Semana Santa

SEMANA SANTA

La Semana Santa de San Vicente de Alcántara es una de las más ricas, diversas y completas de la comarca. Desde el Domingo de Ramos, las procesiones y celebraciones se desarrollan de manera ininterrumpida mezclando devoción, trabajo de los hermanos cofrades y gran vistosidad.

Domingo de Ramos: procesión de la Hermandad de las Tres Glorias con el paso de la “Entrada Triunfal de Jesús en Jerusalén”, conocida popularmente como “La Borriquita”. El desfile parte desde la Ermita de la Virgen de Fátima y, a la altura de la Plaza del Cristo, sale a su encuentro Nuestra Señora de los Ángeles. Momentos de gran emoción son los que se viven cuando ambos pasos bailan al son de la música.

Lunes santo: procesión de Nuestra Señora de las Lágrimas

Martes santo: es uno de los días más esperados por los sanvicenteños. Salen dos pasos muy especiales; “dos iconos”. Uno es el Amarrado a la Columna, de la Cofradía Asociación Parroquial de la Flagelación del Señor, y la Virgen del Rosario. El primero es obra del escultor sanvicenteño Sánchez Tarama (siglo XVII), y la segunda es una de las vírgenes más antiguas de la parroquia.

Miércoles santo: el Señor de la Humildad y Paciencia, El Nazareno y Nuestra Señora de los Ángeles son los protagonistas de las primeras horas de la noche del Miércoles Santo. Procesión grande y de varias horas de duración es la que realiza una de las cofradías con mayor devoción de la localidad. Destaca la imagen del Nazareno, obra de Sebastián de Paz en 1634.

Ya de madrugada, desde los Canchos Blancos, parte la procesión de las “Siete palabras” de la Cofradía del Calvario.

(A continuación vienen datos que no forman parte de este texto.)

Lemma delete_tcb_spec s ch lc t y j :
  ts_inv s ch lc → threads s !! t = Some y → as_ y = Some j →
  runs (delete_tcb t) (λ _ s', ∃ l1 l2 sp li,
    ch j = l1 ++ t :: l2 ∧
    s' = s <| listeners := li |> <| spaces := sp |> <| threads := unlinked (threads s) t (last l1) (head l2) |> ∧
    length sp = length (spaces s) ∧ length li = length (listeners s) ∧
    (∀ k, k ≠ j → sp !! k = spaces s !! k) ∧ firstThread <$> sp !! j = Some (head (l1 ++ l2)) ∧
    (∀ k, nextListener <$> li !! k = nextListener <$> listeners s !! k) ∧
    (∀ k, k ∉ lc t → li !! k = listeners s !! k) ∧
    (∀ k, k ∈ lc t → listeningThread <$> li !! k = Some L4_nilthread)) s.
Proof.
  intros Hinv Hy Hay. pose proof (ti_tables _ _ _ Hinv) as Hok.
  assert (Ht : home (threads s) t = Some j) by (by rewrite (home_lookup _ _ _ Hy)).
  pose proof (to_home _ _ _ _ _ Hok _ _ Ht) as Hj.
  destruct (lookup_lt_is_Some_2 _ _ Hj) as [a Ha].
  pose proof (to_first _ _ _ _ _ Hok _ _ Ha) as Hfirst.
  assert (t ∈ ch j) as (l1&l2&Hch)%list_elem_of_split by by apply (to_member _ _ _ _ _ Hok).
  pose proof (to_seg _ _ _ _ _ Hok j Hj) as Hseg. pose proof (to_nodup _ _ _ _ _ Hok j Hj) as Hnd.
  pose proof (ti_chain_bound _ _ _ j Hinv ltac:(by eapply ti_live_bound)) as Hbound.
  rewrite Hch in *.
  assert (nextThread y = head l2) as Hn.
  { apply seg_mid in Hseg. unfold tnext in Hseg. rewrite Hy in Hseg. simpl in Hseg.
    injection Hseg as ->. apply head_or_None. }
  unfold delete_tcb. apply runs_bind. eapply runs_peek; [exact Hy|]. rewrite Hay.
  apply runs_bind. eapply runs_peek; [exact Hy|]. rewrite (to_lfirst _ _ _ _ _ Hok _ _ Hy) by by rewrite Hay.
  apply runs_bind. eapply runs_mono.
  { apply free_listeners_spec; [apply (to_lseg _ _ _ _ _ Hok); by rewrite Ht|].
    eapply ti_listeners_bound; [done|by rewrite Ht]. }
  intros _ s1 (li&->&Hli&Hnx&Hout&Hin).
  apply runs_bind. eapply runs_follow; [done|]. apply runs_bind.
  eapply runs_peek; [exact Ha|]. apply runs_bind. eapply runs_peek; [exact Hy|]. rewrite Hn, Hfirst.
  destruct l1 as [|p l0 _] using rev_ind.
  - rewrite decide_True by done. apply runs_bind. eapply runs_poke; [exact Ha|].
    eapply runs_poke; [exact Hy|]. eexists [], l2, _, li. split; [done|]. split.
    { unfold unlinked. simpl. rewrite (alter_poke _ _ _ _ Hy). reflexivity. }
    split_and!; try done.
    + apply length_insert.
    + intros k Hk. by rewrite list_lookup_insert_ne.
    + rewrite list_lookup_insert_eq by done. done.
  - rewrite <- app_assoc in Hseg, Hnd, Hbound. simpl in Hseg, Hnd, Hbound.
    assert (p ≠ t ∧ head ((l0 ++ [p]) ++ t :: l2) ≠ Some t ∧
      ∃ c, head ((l0 ++ [p]) ++ t :: l2) = Some c ∧ head (l0 ++ [p]) = Some c) as (Hpt&Hne&c&Hc&Hc').
    { assert (p ≠ t) as Hpt.
      { intros ->. apply NoDup_app in Hnd as (_&_&Hnd). apply NoDup_cons in Hnd as [Hnin _]. apply Hnin. by left. }
      split; [done|]. destruct l0 as [|c l0]; simpl; [split; [congruence|by exists p]|].
      split; [|by exists c]. intros [= ->]. simpl in Hnd. apply NoDup_cons in Hnd as [Hnin _].
      apply Hnin, elem_of_app. right. right. by left. }
    rewrite decide_False by done.
    assert (p < length (threads s))%nat as Hplt.
    { assert (p ∈ ch j) as Hp.
      { rewrite Hch. apply elem_of_app. left. apply elem_of_app. right. by left. }
      apply (to_member _ _ _ _ _ Hok) in Hp; [|done]. unfold home in Hp.
      destruct (threads s !! p) eqn:E; [|done]. by eapply lookup_lt_Some. }
    destruct (lookup_lt_is_Some_2 _ _ Hplt) as [w Hw].
    apply runs_bind. apply runs_bind. eapply runs_follow; [exact Hc|]. apply runs_bind.
    eapply runs_mono.
    { apply (thread_before_spec l0 p t l2); [done|done|done|].
      rewrite length_app in Hbound. simpl in Hbound. lia. }
    intros b s2 [-> ->]. eapply runs_poke; [exact Hw|].
    eapply (runs_poke _ _ y). { change ((<[p := w <| nextThread := head l2 |>]> (threads s)) !! t = Some y).
      by rewrite list_lookup_insert_ne. }
    eexists (l0 ++ [p]), l2, (spaces s), li. split; [done|]. split.
    { unfold unlinked. rewrite last_snoc. rewrite (alter_poke _ (threads s) _ _ Hw).
      rewrite (alter_poke _ (<[p := _]> (threads s)) t y) by (by rewrite list_lookup_insert_ne).
      by destruct s. }
    split_and!; try done. rewrite Ha. simpl. rewrite Hfirst. by destruct l0.
Qed.

Lemma home_unlinked (th : list thread_t) t p n u :
  p ≠ Some t → home (unlinked th t p n) u = if decide (u = t) then None else home th u.
Proof.
  intros Hp. unfold home. rewrite unlinked_lookup by done.
  destruct (th !! u) as [x|]; simpl; repeat case_decide; done.
Qed.

Lemma delete_inv s s' ch lc t j l1 l2 :
  ts_inv s ch lc → home (threads s) t = Some j → ch j = l1 ++ t :: l2 →
  threads s' = unlinked (threads s) t (last l1) (head l2) →
  length (spaces s') = length (spaces s) → length (listeners s') = length (listeners s) →
  (∀ k, k ≠ j → spaces s' !! k = spaces s !! k) → firstThread <$> spaces s' !! j = Some (head (l1 ++ l2)) →
  (∀ k, nextListener <$> listeners s' !! k = nextListener <$> listeners s !! k) →
  (∀ k, k ∉ lc t → listeners s' !! k = listeners s !! k) →
  ts_inv s' (upd ch j (l1 ++ l2)) lc ∧
  (∀ u, home (threads s') u = if decide (u = t) then None else home (threads s) u).
Proof.
  intros Hinv Ht Hch Hth Hls Hll Hsp Hspj Hnx Hout. pose proof (ti_tables _ _ _ Hinv) as Hok.
  pose proof (to_home _ _ _ _ _ Hok _ _ Ht) as Hj.
  pose proof (to_nodup _ _ _ _ _ Hok j Hj) as Hnd. rewrite Hch in Hnd.
  apply NoDup_middle in Hnd as [Hnin _].
  assert (last l1 ≠ Some t) as Hlast.
  { intros Hl. apply Hnin, elem_of_app. left. apply last_Some in Hl as [l' ->]. apply elem_of_app. right. by left. }
  assert (∀ u, home (threads s') u = if decide (u = t) then None else home (threads s) u) as Hh.
  { intros u. rewrite Hth. by apply home_unlinked. }
  split; [|done]. split.
  - rewrite Hls. apply Hinv.
  - rewrite Hth. unfold unlinked. rewrite length_alter. destruct (last l1); rewrite ?length_alter; apply Hinv.
  - rewrite Hll. apply Hinv.
  - eapply tables_ok_delete; try done.
    + intros k Hk. by rewrite Hsp.
    + intros u Hu. rewrite Hth, unlinked_lookup by done. destruct (threads s !! u); simpl; [|done].
      rewrite decide_False by done. by case_decide.
    + intros p Hp. rewrite Hth. unfold tnext. rewrite unlinked_lookup by done.
      assert (p ∈ ch j) as Hpj.
      { rewrite Hch. apply elem_of_app. left. apply last_Some in Hp as [l' ->]. apply elem_of_app. right. by left. }
      apply (to_member _ _ _ _ _ Hok) in Hpj; [|done]. unfold home in Hpj.
      destruct (threads s !! p) as [x|]; [|done]. simpl. rewrite decide_False by congruence.
      by rewrite decide_True.
    + intros u Hu Hlu. rewrite Hth. unfold tnext. rewrite unlinked_lookup by done.
      destruct (threads s !! u); [|done]. simpl. by rewrite !decide_False.
Qed.

(** C17: [taskserver_kill] of a thread the server knows and that runs in the space [j]:
    the kernel is asked to end it, the AppPager is told if it pages the space, every
    client that waits for it is answered once, in the order of its chain, and then its
    TCB and the listeners are free; it leaves the chain of its space, no other thread
    moves, and the tables keep their invariant. *)
Theorem kill_contract tries s ch lc id t y j :
  ts_inv s ch lc → list_find (λ x, globalid x = id) (threads s) = Some (t, y) →
  as_ y = Some j → pager_known tries s →
  runs (kill tries id) (λ _ s', ∃ l1 l2 told,
    ch j = l1 ++ t :: l2 ∧ ts_inv s' (upd ch j (l1 ++ l2)) lc ∧
    (∀ u, home (threads s') u = if decide (u = t) then None else home (threads s) u) ∧
    (∀ l, l ∈ lc t → listeningThread <$> listeners s' !! l = Some L4_nilthread) ∧
    (∀ l, l ∉ lc t → listeners s' !! l = listeners s !! l) ∧
    calls s' = calls s ++ [ThreadControl id 0 0 0 (2 ^ 32 - 1)] ++ told ++ (reply_to (listeners s) <$> lc t) ∧
    (told = [] ∧ pagedby <$> spaces s !! j ≠ Some pagedbyAppPager ∨
     pagedby <$> spaces s !! j = Some pagedbyAppPager ∧
       told = [AppPager_deleteAssociation (apppagerid s') id] ∧ apppagerid s' ≠ 0)) s.
Proof.
  intros Hinv Hfind Hay Hpk. pose proof (ti_tables _ _ _ Hinv) as Hok.
  apply list_find_Some in Hfind as Hf. destruct Hf as (Hy&_&_).
  assert (Ht : home (threads s) t = Some j) by (by rewrite (home_lookup _ _ _ Hy)).
  pose proof (to_home _ _ _ _ _ Hok _ _ Ht) as Hj. destruct (lookup_lt_is_Some_2 _ _ Hj) as [a Ha].
  unfold kill, find_tcb. apply runs_bind, runs_get. rewrite Hfind.
  change (fst <$> Some (t, y)) with (Some t). cbn iota.
  apply runs_bind, runs_update, runs_bind. eapply runs_peek; [exact Hy|]. rewrite Hay.
  apply runs_bind. eapply runs_follow; [done|]. apply runs_bind. eapply runs_peek; [exact Ha|].
  set (s1 := s <| calls ::= _ |>). rewrite Ha.
  change (pagedby <$> Some a) with (Some (pagedby a)).
  apply runs_bind.
  apply (runs_mono _ (λ _ s2, ∃ told p n, s2 = s1 <| calls := calls s1 ++ told |> <| apppagerid := p |> <| located := n |> ∧
    (told = [] ∧ Some (pagedby a) ≠ Some pagedbyAppPager ∨
     Some (pagedby a) = Some pagedbyAppPager ∧ told = [AppPager_deleteAssociation p id] ∧ p ≠ 0))).
  { apply runs_onlyif.
    - intros E%bool_decide_eq_true. apply runs_bind. eapply runs_mono; [by apply get_apppager_spec|].
      intros p s2 (Hp&n&->). apply runs_update. exists [AppPager_deleteAssociation p id], p, n.
      split; [done|]. right. by rewrite E.
    - intros E%bool_decide_eq_false. exists [], (apppagerid s1), (located s1). split; [|left; split; [done|congruence]].
      rewrite app_nil_r. by destruct s. }
  intros _ s2 (told&p&n&->&Htold). apply runs_bind. eapply runs_peek; [exact Hy|].
  rewrite (to_lfirst _ _ _ _ _ Hok _ _ Hy) by by rewrite Hay.
  apply runs_bind. eapply runs_mono.
  { apply notify_spec; [apply (to_lseg _ _ _ _ _ Hok); by rewrite Ht|].
    eapply ti_listeners_bound; [done|by rewrite Ht]. }
  intros _ s3 ->. eapply runs_mono.
  { apply (delete_tcb_spec _ ch lc t y j); [|done|done]. destruct Hinv. by split. }
  intros _ s' (l1&l2&sp&li&Hch&->&Hls&Hll&Hsp&Hspj&Hnx&Hout&Hin). exists l1, l2, told.
  split; [done|].
  destruct (delete_inv s (s <| listeners := li |> <| spaces := sp |>
    <| threads := unlinked (threads s) t (last l1) (head l2) |>) ch lc t j l1 l2) as [Hinv' Hh]; try done.
  split_and!; try done.
  - destruct Hinv'. by split.
  - transitivity ((calls s1 ++ told) ++ (reply_to (listeners s) <$> lc t)); [done|].
    change (calls s1) with (calls s ++ [ThreadControl id 0 0 0 (2 ^ 32 - 1)]). by rewrite <- !app_assoc.
Qed.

La imagen de Cristo crucificado portada a hombres desfila camino de la parroquia realizando un vía crucis en absoluto silencio, solo interrumpido por el sonido del tambor y la esquila.

Jueves Santo: Primer día festivo de la Semana Santa y las calles de San Vicente a rebosar. Noche dedicada al Calvario con su paso ya en la cruz y con María Magdalena y el San Juan. Le acompaña el paso de la Virgen de los Dolores, quienes se encuentran en la Plaza de la Constitución con gran recogimiento mientras se cantan saetas.

El mismo jueves, de madrugada, sale El Cristo de la Sangre o Procesión del Silencio. Su salida del templo cobra gran expectación y es espeluznante ver a todos los penitentes con verdugo.

Viernes Santo: con las primeras luces del Alba abre la puerta del templo parroquial “La Piedad”, procesión que discurre por el casco antiguo de la localidad en silencio y al toque de una carraca.

La tarde está dedicada al Santo Entierro. Cristo Yacente y la Virgen de los Dolores desfilan por las calles de la Ciudad del Corcho hasta que los últimos rayos de luz desaparecen.

Ya de noche, la “Dolorosa” vuelve a desfilar de riguroso luto y en silencio en busca de su hijo perdido.

Domingo de Resurrección: el colofón a la Semana Santa sanvicenteña lo pone la procesión de “El Encuentro”. Una Plaza del Cristo abarrotada espera los pasos de Jesús Resucitado, María Magdalena y la Virgen del Rosario. Esta última, de riguroso luto, pierde el manto negro para dejar a la vista el de gala cuando se encuentra con su hijo tras las reverencias. Vítores y música celebran la resurrección y todos parten hacia la parroquia discurriendo por las calles del casco antiguo del municipio.